My fathers first job was with the Railway Express, initially sorting items in the mail car of a train between stations, but soon in the Express Agency in Greenville.

So he became assistant to Mr. Henry Sheppard -- Brother Henry," in-law to the Whichards.

In the second decade of the twentieth century the Railway Express had a flourishing trade in North Carolina.

Just before World War I, moving before the 18th Amendment to the U.S. Constitution closed open saloons and attempted to control the rampant use of alcohol across the country, the State of North Carolina enacted its own prohibition.

This closed down the legal sale of alcohol within the state.

Most certainly it served well the entrepreneurship of the moonshiner.

It did not prohibit the ordering of spirits from without the state.

A major avenue of shipping in these orders was the Railway Express.

According to my father this was the biggest block of the agency's business at that time, and accounted for a major share of its revenue.

So did Sam Bridgers enter a busy work place, but there was time for frequent visits to the agency by the Sheppards niece-in-law, named for his late wife, Essie Sheppard.

Her visits took on increasing frequency until they became daily a event for her to see the new assistant agent, Sam Bridgers.

It led to their keeping company elsewhere.

Essie's photographs of that era reveal a beautiful young brunette.

She led an active life.

In addition to writing for her father's newspaper her soprano voice was in demand for weddings and other affairs wanting local music.

She was soloist in the choir of the Memorial Baptist Church, an avocation she shared with her father.

David Jordan Whichard was said to have had "a fine tenor voice."

This was the state of affairs in our family when the storm of war rolled over them and most of the world.

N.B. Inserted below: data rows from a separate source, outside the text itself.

(** * Strawberry collection core: backend reconciliation, compilation
      classifier and the grouping index of the collection model.

    Shallow embedding of
    - [src/collection/collectionbackend.cpp] (CollectionBackend: AddOrUpdateSongs,
      UpdateSongsBySongID, CompilationsNeedUpdating, UpdateCompilations,
      ForceCompilation),
    - the collection model appended to it (CollectionModel: SongsDiscovered,
      SongsDeleted, CreateCompilationArtistNode, ContainerKey, DividerKey,
      DividerDisplayText, ItemFromSong, FinishItem, the sort-text helpers),
    - [src/collection/collectionquery.cpp] (QueryOptions::Matches).

    QString is modelled as [string]; a QChar is an [ascii] (one code unit).
    SQL tables are lists of rows in ROWID insertion order; the model tree is an
    arena of items addressed by pointers ([nat]) with explicit parent links. *)

From Stdlib Require Import ZArith String Ascii List Bool Lia.
From Stdlib Require Import Decimal DecimalString DecimalZ DecimalPos.
From stdpp Require Import base option gmap strings list fin_maps.

Open Scope Z_scope.

(* ===================================================================== *)
(** ** Qt text primitives *)
(* ===================================================================== *)

Module Qt.

(** [tr(...)]: the untranslated source text. *)
Definition tr (s : string) : string := s.

Definition isEmpty (s : string) : bool :=
  match s with EmptyString => true | String _ _ => false end.

(** [s[0]]; reading past the end is an assertion failure, hence [option]. *)
Definition at0 (s : string) : option ascii :=
  match s with EmptyString => None | String c _ => Some c end.

Definition of_char (c : ascii) : string := String c EmptyString.

Fixpoint startsWith (s p : string) : bool :=
  match p, s with
  | EmptyString, _ => true
  | String _ _, EmptyString => false
  | String a p', String b s' => if Ascii.eqb a b then startsWith s' p' else false
  end.

(** [s.contains(f)] for a literal needle. *)
Fixpoint contains (s f : string) : bool :=
  startsWith s f ||
  match s with
  | EmptyString => false
  | String _ s' => contains s' f
  end.

(** [s.right(n)], [s.left(n)] for [0 <= n <= s.length()]. *)
Definition right (s : string) (n : nat) : string :=
  String.substring (String.length s - n) n s.
Definition left (s : string) (n : nat) : string :=
  String.substring 0 n s.

Fixpoint repeated (s : string) (n : nat) : string :=
  match n with O => EmptyString | S n' => s +:+ repeated s n' end.

(** [QString::number(int)] *)
Definition number (n : Z) : string := NilZero.string_of_int (Z.to_int n).

(** [QChar::isSpace] on the ASCII range. *)
Definition isSpace (c : ascii) : bool :=
  let n := nat_of_ascii c in
  (Nat.eqb n 32 || (Nat.leb 9 n && Nat.leb n 13))%bool.

Fixpoint trim_left (s : string) : string :=
  match s with
  | String c s' => if isSpace c then trim_left s' else s
  | EmptyString => EmptyString
  end.

Fixpoint rev_string (s : string) (acc : string) : string :=
  match s with
  | EmptyString => acc
  | String c s' => rev_string s' (String c acc)
  end.

Definition trimmed (s : string) : string :=
  rev_string (trim_left (rev_string (trim_left s) EmptyString)) EmptyString.

Definition int_min : Z := - 2 ^ 31.
Definition int_max : Z := 2 ^ 31 - 1.

(** Arithmetic on [int]: a result outside the range wraps around modulo
    2^32, as the two's complement instructions of the compiled code do. *)
Definition wrap_int (z : Z) : Z := (z - int_min) mod 2 ^ 32 + int_min.
Definition int_add (a b : Z) : Z := wrap_int (a + b).
Definition int_mul (a b : Z) : Z := wrap_int (a * b).

(** [QString::toInt()]: surrounding white space is skipped, an optional sign
    and decimal digits are read; anything else, or a value outside [int],
    gives 0. *)
Definition toInt (s : string) : Z :=
  let t := trimmed s in
  let t' := match t with
            | String c r =>
                if Ascii.eqb c "+" then (if startsWith r "-" then "x" else r) else t
            | EmptyString => t
            end in
  match NilZero.int_of_string t' with
  | Some i => let z := Z.of_int i in
              if ((int_min <=? z)%Z && (z <=? int_max)%Z)%bool then z else 0
  | None => 0
  end.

The war in Europe had been raging since 1914.

Now, three years later, German submarines were preying on passenger ships, freedom of the seas had been compromised and American lives threatened and lost.

President Woodrow Wilson declared war and American Expeditionary Forces were being marshaled to fight in Europe.

Sam Bridgers enlisted in the army and became a company clerk in an artillery unit.

David Julian Whichard became and ambulance driver who would traverse the battered roads of France.

Essie Whichard served the war effort by writing Sam Bridgers every day that he was away.